Directions - Return the records exactly, from the first line through the "lookup of [analyze_fit_file]" line.

[Extracted data entries]
(** * Race estimator: anomaly detector and finish-time projection

    Shallow embedding of

    - [FitAnomalyDetector] and [test_scenario] from
      [scripts/validate_fit_anomaly_detection.py],
    - the session pace, the per-record 5K estimate and the key-timestamp
      lookup of [analyze_fit_file] in [scripts/analyze_fit.py],
    - the extraction loop, the summary pace, the sampled table and the
      milestones of [parse_gpx] in [scripts/analyze_gpx.py].

    File decoding (fitparse, ElementTree) and printing are left out: the
    functions take the decoded values and return what would be printed.
    [haversine] needs [sin], [cos], [asin] and [sqrt]; the extraction loop
    is modelled over any function in its place.

    Numbers.  The scripts compute with Python floats.  Here every float is an
    exact rational ([Q]); the decimal literals of the source ([0.05], [20.0],
    [0.001], ...) are the rationals they denote, and rounding is not
    modelled.  Python raises [ZeroDivisionError] on a zero divisor, so
    division is the partial operation [Py.div], and every function that
    divides lives in the [option] error monad: [None] is a raised error.

    Counters.  [distance_stagnation_count] and [pace_anomaly_count] are only
    ever assigned [0] or incremented, so they are [nat].

    Explanations.  [detect] builds a list of f-strings and joins it with an
    arrow.  The list is kept, with each f-string replaced by a constructor
    of [Reason] carrying the values the string interpolates. *)

From Stdlib Require Import QArith Qabs Qround ZArith Lia Lqa List Sorted Bool
  String.
Import ListNotations.
Open Scope Q_scope.

(** ** Python numeric operations over [Q] *)

Module Py.

(** [a < b] on floats. *)
Definition lt (a b : Q) : bool := negb (Qle_bool b a).

(** [a <= b] on floats. *)
Definition le (a b : Q) : bool := Qle_bool a b.
(** C6: a predicate that answers [(false, someErr)] at its first
    invocation ends the wait at once: [someErr] is returned to the caller,
    the predicate has been invoked exactly once and no time has passed. *)
Theorem C6_first_error_ends_wait :
  forall (St : Type) (predicate : Waiter.Predicate St) (interval timeout : Z)
         (s s' : St) (someErr : operators.error),
    predicate s = ((false, Some someErr), s') ->
    Waiter.WaitUntil interval timeout predicate s =
      {| Waiter.succeeded := false;
         Waiter.waitErr := Some (Waiter.PredicateError someErr);
         Waiter.invocations := 1;
         Waiter.elapsed := 0;
         Waiter.final := s' |}.
Proof.
  intros St predicate interval timeout s s' someErr Hfirst.
  unfold Waiter.WaitUntil.
  destruct (Z.to_nat (timeout / interval)); simpl; rewrite Hfirst; reflexivity.
Qed.

Lemma C6_first_error_witness :
  Waiter.invocations
    (Waiter.WaitUntil 30 900 (operators.secretExists Scenarios.refusing)
       operators.initVars) = 1%nat
  /\ Waiter.waitErr
       (Waiter.WaitUntil 30 900 (operators.secretExists Scenarios.refusing)
          operators.initVars)
     = Some (Waiter.PredicateError "connection refused").
Proof.
  rewrite (C6_first_error_ends_wait _ (operators.secretExists Scenarios.refusing)
             30 900 operators.initVars _ "connection refused" eq_refl).
  split; reflexivity.
Defined.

Solution for this task -
(** * Race estimator: anomaly detector and finish-time projection

    Shallow embedding of

    - [FitAnomalyDetector] and [test_scenario] from
      [scripts/validate_fit_anomaly_detection.py],
    - the session pace, the per-record 5K estimate and the key-timestamp
      lookup of [analyze_fit_file] in [scripts/analyze_fit.py],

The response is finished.